**Work item:** Only lines containing the word "Hinj" are needed; pull them out of the material.

**Excerpted data:**
(** X10: Called for articles that differ in their identity, starting from an
    empty cache, [get_content_generator] answers every call with an
    instance built for the very article it was called with, and the cache
    keeps one entry per article and at most 128 of them. *)
Theorem lookups_serve_the_article (l : list Article) :
  (forall a b, a ∈ l -> b ∈ l -> obj_id a = obj_id b -> a = b) ->
  Forall2 (fun a r => heap (snd (lookups l startup)) !! r
                      = Some (get_content_generator_body a))
    l (fst (lookups l startup))
  /\ NoDup (cache (snd (lookups l startup))).*1
  /\ length (cache (snd (lookups l startup))) <= lru_maxsize.
Proof.
  intros Hinj.
  destruct (lookups_serve l [] startup) as (Hall & (_ & Hnd & Hlen) & _).
  - split; [by intros k r ?%elem_of_nil|].
    split; [apply NoDup_nil_2 | cbn; unfold lru_maxsize; lia].
  - intros a b. rewrite app_nil_r. apply Hinj.
  - done.
Qed.

Lemma lookups_serve_the_article_samples :
  (forall a b, a ∈ [crosspost; video; crosspost] ->
               b ∈ [crosspost; video; crosspost] ->
               obj_id a = obj_id b -> a = b)
  /\ Forall2 (fun a r => heap (snd (lookups [crosspost; video; crosspost] startup))
                           !! r
                         = Some (get_content_generator_body a))
       [crosspost; video; crosspost]
       (fst (lookups [crosspost; video; crosspost] startup)).
Proof.
  assert (forall a b, a ∈ [crosspost; video; crosspost] ->
                      b ∈ [crosspost; video; crosspost] ->
                      obj_id a = obj_id b -> a = b) as H.
  { intros a b Ha Hb.
    repeat (apply elem_of_cons in Ha as [->|Ha]);
      repeat (apply elem_of_cons in Hb as [->|Hb]);
      try (by apply elem_of_nil in Ha); try (by apply elem_of_nil in Hb);
      by vm_compute. }
  split; [exact H|].
  apply (lookups_serve_the_article [crosspost; video; crosspost] H).
Defined.

(** ** How many instances are built *)

Lemma cache_remove_length_NoDup (key : nat) (c : list (nat * nat)) :
  NoDup c.*1 -> key ∈ c.*1 ->
  length c = S (length (cache_remove key c)).
Proof.
  induction c as [|[k v] c IH]; cbn [fmap list_fmap fst];
    [by intros _ ?%elem_of_nil|].
  intros [Hk Hnd]%NoDup_cons Hin.
  unfold cache_remove. cbn [List.filter fst]. fold (cache_remove key c).
  case_bool_decide as Hkey; cbn [negb length].
  - subst k. f_equal.
    assert (cache_remove key c = c) as ->; [|done].
    clear IH Hnd Hin. induction c as [|[k' v'] c IH]; [done|].
    cbn [fmap list_fmap fst] in Hk. apply not_elem_of_cons in Hk as [Hne Hk].
    unfold cache_remove. cbn [List.filter fst]. fold (cache_remove key c).
    rewrite bool_decide_eq_false_2 by done. cbn [negb]. by rewrite IH.
  - apply elem_of_cons in Hin as [->|Hin]; [done|]. f_equal. auto.
Qed.

Lemma lookup_holds (seen : list nat) (a : Article) (p : Process) :
  cache_holds seen p ->
  length (remove_dups (seen ++ [obj_id a])) <= lru_maxsize ->
  cache_holds (seen ++ [obj_id a]) (snd (get_content_generator a p)).
Proof.
  intros (Hnd & Hkeys & Hheap) Hb. unfold get_content_generator.
  destruct (cache_find (obj_id a) (cache p)) as [r|] eqn:Hf;
    cbn [snd heap cache].
  - assert (obj_id a ∈ (cache p).*1) as Hin.
    { destruct (decide (obj_id a ∈ (cache p).*1)) as [|Hn]; [done|].
      apply cache_find_None in Hn. congruence. }
    split; [|split]; cbn [cache heap fmap list_fmap fst].
    + apply NoDup_cons. split; [|by apply cache_remove_NoDup].
      rewrite cache_remove_keys. tauto.
    + intros k. rewrite elem_of_cons, cache_remove_keys, elem_of_app, Hkeys.
      rewrite list_elem_of_singleton. apply Hkeys in Hin.
      destruct (decide (k = obj_id a)) as [->|]; tauto.
    + cbn [length]. rewrite Hheap. by apply cache_remove_length_NoDup.
  - apply cache_find_None in Hf.
    assert (length (cache p) < lru_maxsize) as Hroom.
    { assert (length (obj_id a :: (cache p).*1)
              <= length (remove_dups (seen ++ [obj_id a]))) as Hd.
      { apply distinct_bound; [by apply NoDup_cons|].
        intros k. rewrite elem_of_cons, elem_of_app, list_elem_of_singleton.
        rewrite Hkeys. tauto. }
      cbn [length] in Hd. rewrite length_fmap in Hd. lia. }
    rewrite decide_True by done.
    split; [|split]; cbn [cache heap fmap list_fmap fst].
    + by apply NoDup_cons.
    + intros k. rewrite elem_of_cons, elem_of_app, list_elem_of_singleton.
      rewrite Hkeys. tauto.
    + rewrite length_app. cbn [length]. lia.
Qed.

Lemma lookups_hold (l : list Article) :
  forall (seen : list nat) (p : Process),
    cache_holds seen p ->
    length (remove_dups (seen ++ (obj_id <$> l))) <= lru_maxsize ->
    cache_holds (seen ++ (obj_id <$> l)) (snd (lookups l p)).
Proof.
  induction l as [|a l IH]; intros seen p Hinv Hb.
  - cbn. by rewrite app_nil_r.
  - rewrite lookups_cons.
    replace (seen ++ (obj_id <$> a :: l))
      with ((seen ++ [obj_id a]) ++ (obj_id <$> l)) in *
      by (by rewrite <- app_assoc).
    apply IH; [|done].
    apply lookup_holds; [done|].
    etrans; [|exact Hb].
    apply distinct_bound; [apply NoDup_remove_dups|].
    intros k Hk. rewrite elem_of_remove_dups in Hk.
    rewrite elem_of_app. by left.
Qed.

(** X11: As long as no more than 128 distinct articles are looked up, the body
    of [get_content_generator] runs once per article: the instances built
    are as many as the articles, however often each is asked for. *)
Theorem each_article_built_once (l : list Article) :
  length (remove_dups (obj_id <$> l)) <= lru_maxsize ->
  length (heap (snd (lookups l startup))) = length (remove_dups (obj_id <$> l)).
Proof.
  intros Hb.
  destruct (lookups_hold l [] startup) as (Hnd & Hkeys & Hheap).
  - split; [apply NoDup_nil_2|]. split; [done|reflexivity].
  - done.
  - rewrite Hheap, <- (length_fmap fst).
    apply Permutation_length, NoDup_Permutation;
      [done | apply NoDup_remove_dups|].
    intros k. rewrite elem_of_remove_dups. apply Hkeys.
Qed.

Lemma each_article_built_once_samples :
  length (remove_dups (obj_id <$> [crosspost; video; crosspost; video; teaser]))
  <= lru_maxsize
  /\ length (heap (snd (lookups [crosspost; video; crosspost; video; teaser]
                          startup)))
     = length (remove_dups
                 (obj_id <$> [crosspost; video; crosspost; video; teaser])).
Proof.
  assert (length (remove_dups
                    (obj_id <$> [crosspost; video; crosspost; video; teaser]))
          <= lru_maxsize) as H
    by (unfold lru_maxsize; vm_compute; lia).
  split; [exact H|].
  exact (each_article_built_once [crosspost; video; crosspost; video; teaser] H).
Defined.

(** ** The video id *)

Section Capturing.
Variable u : N -> bool.
Variable P : gmap nat pystr -> Prop.

(** As [rmatch_inv], for what survives the captures of the pattern only. *)
Lemma rmatch_inv_on (r : regex) :
  (forall g n v, n ∈ captures r -> P g -> P (<[n := v]> g)) ->
  forall st k res,
    rmatch u r st k = Some res -> P (groups st) ->
    exists st', P (groups st') /\ k st' = Some res.
Proof.
  induction r as [| | |a|l|r1 IH1 r2 IH2|r1 IH1 r2 IH2|r1 IH1|r1 IH1|n r1 IH1];
    intros Hins st k res Hm HP; cbn [rmatch] in Hm; cbn [captures] in Hins.
  - eauto.
  - destruct (decide (pos st = 0)); [eauto | discriminate].
  - destruct (rest st) as [|c [|d t]]; [eauto | | discriminate].
    destruct (c =? 10)%N; [eauto | discriminate].
  - destruct (rest st) as [|c t]; [discriminate|].
    destruct (atom_matches u a c); [|discriminate].
    exists (advance st t). eauto.
  - destruct (rest st) as [|c t]; [discriminate|].
    destruct (existsb _ l); [|discriminate].
    exists (advance st t). eauto.
  - assert (forall g n v, n ∈ captures r1 -> P g -> P (<[n := v]> g)) as H1
      by (intros; apply Hins; [apply elem_of_app; by left | done]).
    assert (forall g n v, n ∈ captures r2 -> P g -> P (<[n := v]> g)) as H2
      by (intros; apply Hins; [apply elem_of_app; by right | done]).
    apply (IH1 H1) in Hm as (st1 & HP1 & Hm); [|done]. eauto.
  - assert (forall g n v, n ∈ captures r1 -> P g -> P (<[n := v]> g)) as H1
      by (intros; apply Hins; [apply elem_of_app; by left | done]).
    assert (forall g n v, n ∈ captures r2 -> P g -> P (<[n := v]> g)) as H2
      by (intros; apply Hins; [apply elem_of_app; by right | done]).
    destruct (rmatch u r1 st k) eqn:E; cbn in Hm.
    + injection Hm as ->. eauto.
    + eauto.
  - destruct (rmatch u r1 st k) eqn:E; cbn in Hm.
    + injection Hm as ->. eauto.
    + eauto.
  - remember (length (rest st)) as fuel eqn:Hf. clear Hf.
    revert st Hm HP.
    induction fuel as [|fuel IHf]; intros st Hm HP; cbn [iterate] in Hm;
      apply (IH1 Hins) in Hm as (st1 & HP1 & Hm); [eauto|done| |done].
    destruct (decide (pos st < pos st1)); [|eauto].
    destruct (iterate _ k fuel st1) eqn:E; cbn in Hm; [|eauto].
    injection Hm as ->. eauto.
  - assert (forall g n v, n ∈ captures r1 -> P g -> P (<[n := v]> g)) as H1
      by (intros; apply Hins; [by right | done]).
    apply (IH1 H1) in Hm as (st1 & HP1 & Hm); [|done].
    eexists. split; [|exact Hm]. cbn. apply Hins; [left | done].
Qed.
End Capturing.

Lemma rmatch_Cat_reaches (u : N -> bool) (r1 r2 : regex) st k res :
  rmatch u (Cat r1 r2) st k = Some res ->
  exists st', rmatch u r2 st' k = Some res.
Proof. cbn [rmatch]. apply rmatch_reaches. Qed.

(** What [[...]+] consumed: at least one character, all of the set. *)
Lemma iterate_OneOf (u : N -> bool) (l : list atom) k res :
  forall fuel st,
    iterate (rmatch u (OneOf l)) k fuel st = Some res ->
    exists w t,
      w <> [] /\ rest st = w ++ t
      /\ Forall (fun c => existsb (fun a => atom_matches u a c) l = true) w
      /\ k {| pos := pos st + length w; rest := t; groups := groups st |}
         = Some res.
Proof.
  induction fuel as [|fuel IH]; intros st Hm; cbn [iterate rmatch] in Hm;
    destruct (rest st) as [|c t] eqn:Hr; try discriminate;
    destruct (existsb _ l) eqn:Hc; try discriminate.
  - exists [c], t. repeat split; [done | by repeat constructor|].
    cbn [length]. by rewrite Nat.add_1_r.
  - cbn [advance pos] in Hm.
    destruct (decide (pos st < S (pos st))) as [_|]; [|lia].
    destruct (iterate _ k fuel (advance st t)) as [res'|] eqn:E; cbn in Hm.
    + injection Hm as ->. apply IH in E as (w & t' & Hw & Ht & Hall & Hk).
      cbn [advance rest pos groups] in *. subst t.
      exists (c :: w), t'. repeat split; [done | by constructor|].
      cbn [length]. by rewrite Nat.add_succ_r.
    + exists [c], t. repeat split; [done | by repeat constructor|].
      cbn [length]. by rewrite Nat.add_1_r.
Qed.

Lemma rmatch_Cat_Group_Plus (u : N -> bool) (n : nat) (l : list atom)
    (r2 : regex) st k :
  rmatch u (Cat (Group n (Plus (OneOf l))) r2) st k
  = iterate (rmatch u (OneOf l))
      (fun st' =>
         rmatch u r2
           {| pos := pos st';
              rest := rest st';
              groups := <[n := take (pos st' - pos st) (rest st)]>
                          (groups st') |} k)
      (length (rest st)) st.
Proof. reflexivity. Qed.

**Reply to the task:**
  intros Hinj.
  - intros a b. rewrite app_nil_r. apply Hinj.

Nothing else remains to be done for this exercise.